▶ [Your instructions]: If a line of the records holds the word "AttributeError", copy it out.

(Beginning of Records to process)

(** * The prompt step of the task execution engine

    A shallow embedding of
    - [agents_api/activities/task_steps/prompt_step.py]
      ([_get_integration_arguments], [format_tool], [prompt_step]),
    - [agents_api/autogen/openapi_model.py]
      ([type_property], [validate_python_expression] and the field
      validators built on it),
    - [agents_api/autogen/Executions.py] (the [Transition] record),
    - [agents_api/models/docs/search_docs_by_embedding.py] (the row
      transform and the metadata filter of the query),
    with Python dictionaries as finite maps, exceptions as an error monad
    and the external collaborators (expression evaluator, template
    renderer, the two model backends, the host parser) as section
    variables. *)

From Stdlib Require Import ZArith Ascii String List.
From stdpp Require Import base option list strings gmap fin_maps pretty.

Set Warnings "-register-all".
Local Open Scope string_scope.
Local Open Scope Z_scope.

(** ** Python values, exceptions and a few string methods *)

Module Py.

(** A dictionary key: a [str], or [None] (which Python accepts as a key;
    the prompt step stores under the key [original_tool.type], which may
    be [None]). *)
Abbreviation key := (option string).

(** The JSON-like part of Python's values, plus type objects ([VType],
    the annotation of a pydantic field, by name). *)
Inductive value : Type :=
| VNone
| VBool (b : bool)
| VInt (z : Z)
| VStr (s : string)
| VType (name : string)
| VList (l : list value)
| VDict (d : gmap key value).

Abbreviation dict := (gmap key value).

(** The exceptions the modelled code raises itself or meets in the
    interpreter; [Raised] is whatever a collaborator raises. *)
Inductive exn : Type :=
| ApplicationError (msg : string)
| AssertionError (msg : string)
| AttributeError (msg : string)
| KeyError (k : string)
| TypeError (msg : string)
| ValueError (msg : string)
| Raised (what : string).

Inductive result (A : Type) : Type :=
| Ok (a : A)
| Raise (e : exn).
Arguments Ok {A} a.
Arguments Raise {A} e.

#[export] Instance result_ret : MRet result := @Ok.
#[export] Instance result_bind : MBind result := fun A B f m =>
  match m with
  | Ok a => f a
  | Raise e => Raise e
  end.
#[export] Instance result_fmap : FMap result := fun A B f m =>
  match m with
  | Ok a => Ok (f a)
  | Raise e => Raise e
  end.

(** [bool(v)]. *)
Definition truthy (v : value) : bool :=
  match v with
  | VNone => false
  | VBool b => b
  | VInt z => negb (z =? 0)
  | VStr s => negb (String.eqb s "")
  | VType _ => true
  | VList l => negb (Nat.eqb (length l) 0)
  | VDict d => negb (Nat.eqb (size d) 0)
  end.

(** [x or y] on values. *)
Definition or_ (x y : value) : value := if truthy x then x else y.

(** [v == s] for a string literal [s]. *)
Definition eq_str (v : value) (s : string) : bool :=
  match v with
  | VStr t => String.eqb t s
  | _ => false
  end.

(** [v in l] for a list [l] of string literals. *)
Definition in_strs (v : value) (l : list string) : bool :=
  existsb (eq_str v) l.

(** [v[k]] for a string literal [k]. *)
Definition getitem (v : value) (k : string) : result value :=
  match v with
  | VDict d =>
      match d !! Some k with
      | Some x => Ok x
      | None => Raise (KeyError k)
      end
  | VStr _ => Raise (TypeError "string indices must be integers")
  | VList _ => Raise (TypeError "list indices must be integers or slices, not str")
  | _ => Raise (TypeError "object is not subscriptable")
  end.

(** [d[k]] on a dictionary. *)
Definition dict_getitem (d : dict) (k : string) : result value :=
  match d !! Some k with
  | Some x => Ok x
  | None => Raise (KeyError k)
  end.

(** [d.get(k)]: [None] when the key is absent. *)
Definition dict_get (d : dict) (k : string) : value :=
  default VNone (d !! Some k).

(** [str(v)] inside an f-string, for the values that can be a dictionary
    key (the unhashable ones never reach a format). *)
Definition str (v : value) : string :=
  match v with
  | VNone => "None"
  | VBool true => "True"
  | VBool false => "False"
  | VInt z => pretty z
  | VStr s => s
  | VType n => "<class '" ++ n ++ "'>"
  | VList _ => "[...]"
  | VDict _ => "{...}"
  end.

(** The key a value stands for in [d.get(v)]: unhashable values raise, a
    hashable value that is neither a [str] nor [None] equals no key of a
    dictionary keyed by [str | None]. *)
Inductive hashed : Type :=
| HKey (k : key)
| HOther.

Definition hash (v : value) : result hashed :=
  match v with
  | VStr s => Ok (HKey (Some s))
  | VNone => Ok (HKey None)
  | VList _ => Raise (TypeError "unhashable type: 'list'")
  | VDict _ => Raise (TypeError "unhashable type: 'dict'")
  | _ => Ok HOther
  end.

(** [s.lower()] on ASCII. *)
Definition lower_ascii (c : ascii) : ascii :=
  let n := nat_of_ascii c in
  if (Nat.leb 65 n && Nat.leb n 90)%bool then ascii_of_nat (n + 32) else c.

Fixpoint lower (s : string) : string :=
  match s with
  | EmptyString => EmptyString
  | String c s' => String (lower_ascii c) (lower s')
  end.

(** [s.startswith(p)]. *)
Definition startswith (s p : string) : bool := String.prefix p s.

(** [c.isspace()] on ASCII: tab, LF, VT, FF, CR, FS, GS, RS, US, space. *)
Definition isspace (c : ascii) : bool :=
  let n := nat_of_ascii c in
  ((Nat.leb 9 n && Nat.leb n 13) || (Nat.leb 28 n && Nat.leb n 32))%bool.

Fixpoint lstrip (s : string) : string :=
  match s with
  | EmptyString => EmptyString
  | String c s' => if isspace c then lstrip s' else s
  end.

Fixpoint rstrip (s : string) : string :=
  match s with
  | EmptyString => EmptyString
  | String c s' =>
      match rstrip s' with
      | EmptyString => if isspace c then EmptyString else String c EmptyString
      | r => String c r
      end
  end.

(** [s.strip()]. *)
Definition strip (s : string) : string := rstrip (lstrip s).

(** [s[n:]]. *)
Fixpoint drop_str (n : nat) (s : string) : string :=
  match n, s with
  | O, _ => s
  | S n', String _ s' => drop_str n' s'
  | S _, EmptyString => EmptyString
  end.

End Py.
Import Py.

(** ** Tool records *)

Module Tools.

(** Modelled from the spec: the [Tool] record and its variant payloads
    are declared in [autogen/Tools.py], which is not among the sources;
    the fields are the ones [type_property], [format_tool] and
    [_get_integration_arguments] read.  A tool carries at most one
    populated variant among [function], [system], [integration],
    [api_call] and the model-native kinds. *)
Record FunctionDef : Type := { parameters : value }.

Record IntegrationDef : Type := {
  provider : string;
  method : option string
}.

Record SystemDef : Type := { resource : string; operation : string }.

Record ApiCallDef : Type := { schema_ : value }.

Record Computer20241022Def : Type := {
  display_width_px : Z;
  display_height_px : Z;
  display_number : option Z
}.

Record TextEditor20241022Def : Type := { text_editor_name : string }.

Record Bash20241022Def : Type := { bash_name : string }.

Record Tool : Type := {
  name : string;
  description : option string;
  function : option FunctionDef;
  integration : option IntegrationDef;
  system : option SystemDef;
  api_call : option ApiCallDef;
  computer_20241022 : option Computer20241022Def;
  text_editor_20241022 : option TextEditor20241022Def;
  bash_20241022 : option Bash20241022Def
}.

(** What a pydantic field of an argument model declares. *)
Record FieldInfo : Type := {
  annotation : value;
  is_required : bool
}.

(** What an [arguments] attribute may hold: a plain value ([None], a
    dict, anything else) or a [BaseModel] with its [model_fields] in
    declaration order. *)
Inductive arguments_attr : Type :=
| ArgValue (v : value)
| ArgModel (model_fields : list (string * FieldInfo)).

(** A definition class of an integration ([BraveIntegrationDef],
    [WeatherIntegrationDef], ...): a pydantic model class, subclass of
    [BaseIntegrationDef], whose declared fields are [provider], [method],
    [setup] and [arguments].  The values of [providers_map] are these
    classes themselves, not instances of them. *)
Record BaseIntegrationDef : Type := { class_name : string }.

(** [cls.arguments], the attribute read on the class.  pydantic takes
    the declared fields of a model out of the namespace of the class when
    it builds it (a default, if any, goes to [model_fields]), and its
    metaclass answers a name that is not found with
    [AttributeError(item)]: on every definition class the read raises,
    and no value of the attribute is ever obtained this way. *)
Definition class_arguments (cls : BaseIntegrationDef) : result arguments_attr :=
  Raise (AttributeError "arguments").

(** Truthiness of an optional field holding a pydantic model: a model
    instance is truthy, [None] is not. *)
Definition is_set {A : Type} (o : option A) : bool :=
  match o with
  | Some _ => true
  | None => false
  end.

(** A tool with no variant populated, to build tools from. *)
Definition bare (n : string) : Tool :=
  {| name := n; description := None; function := None; integration := None;
     system := None; api_call := None; computer_20241022 := None;
     text_editor_20241022 := None; bash_20241022 := None |}.

(** The names of the populated variants of a tool, in the order the
    specification lists the kinds. *)
Definition populated_variants (t : Tool) : list string :=
  (if is_set (function t) then ["function"] else [])
  ++ (if is_set (system t) then ["system"] else [])
  ++ (if is_set (integration t) then ["integration"] else [])
  ++ (if is_set (api_call t) then ["api_call"] else [])
  ++ (if is_set (computer_20241022 t) then ["computer_20241022"] else [])
  ++ (if is_set (bash_20241022 t) then ["bash_20241022"] else [])
  ++ (if is_set (text_editor_20241022 t) then ["text_editor_20241022"] else []).

End Tools.

(** ** [autogen/Executions.py]: the transition record *)

Module Executions.

(** [Literal["finish", "wait", "error", "step", "cancelled"]]. *)
Inductive TransitionType : Type :=
| finish
| wait
| error
| step
| cancelled.

Definition TransitionType_name (t : TransitionType) : string :=
  match t with
  | finish => "finish"
  | wait => "wait"
  | error => "error"
  | step => "step"
  | cancelled => "cancelled"
  end.

(** The members of the literal, in the order of the declaration. *)
Definition TransitionType_members : list TransitionType :=
  [finish; wait; error; step; cancelled].

(** Validation of a string against the literal: the member of that name. *)
Definition TransitionType_validate (s : string) : option TransitionType :=
  List.find (fun t => String.eqb (TransitionType_name t) s) TransitionType_members.

Record Transition : Type := {
  type : TransitionType;
  execution_id : string;
  output : dict;
  current : list value;
  next : option (list value);
  id : string;
  metadata : option dict;
  created_at : Z;
  updated_at : Z
}.

(** The unvalidated form of a transition record: [type] still a string. *)
Record RawTransition : Type := {
  raw_type : string;
  raw_execution_id : string;
  raw_output : dict;
  raw_current : list value;
  raw_next : option (list value);
  raw_id : string;
  raw_metadata : option dict;
  raw_created_at : Z;
  raw_updated_at : Z
}.

(** Building a [Transition] from raw fields: the record, when [type] is a member of the
    literal; a validation error otherwise. *)
Definition Transition_validate (r : RawTransition) : result Transition :=
  match TransitionType_validate (raw_type r) with
  | Some t =>
      Ok {| type := t; execution_id := raw_execution_id r;
            output := raw_output r; current := raw_current r;
            next := raw_next r; id := raw_id r; metadata := raw_metadata r;
            created_at := raw_created_at r; updated_at := raw_updated_at r |}
  | None =>
      Raise (ValueError "Input should be 'finish', 'wait', 'error', 'step' or 'cancelled'")
  end.

(** The seven transition types the specification lists. *)
Definition spec_transition_types : list string :=
  ["init"; "step"; "wait"; "resume"; "finish"; "error"; "cancelled"].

(End of Records to process)

▶ [Task solution]:
| AttributeError (msg : string)
    [AttributeError(item)]: on every definition class the read raises,
  Raise (AttributeError "arguments").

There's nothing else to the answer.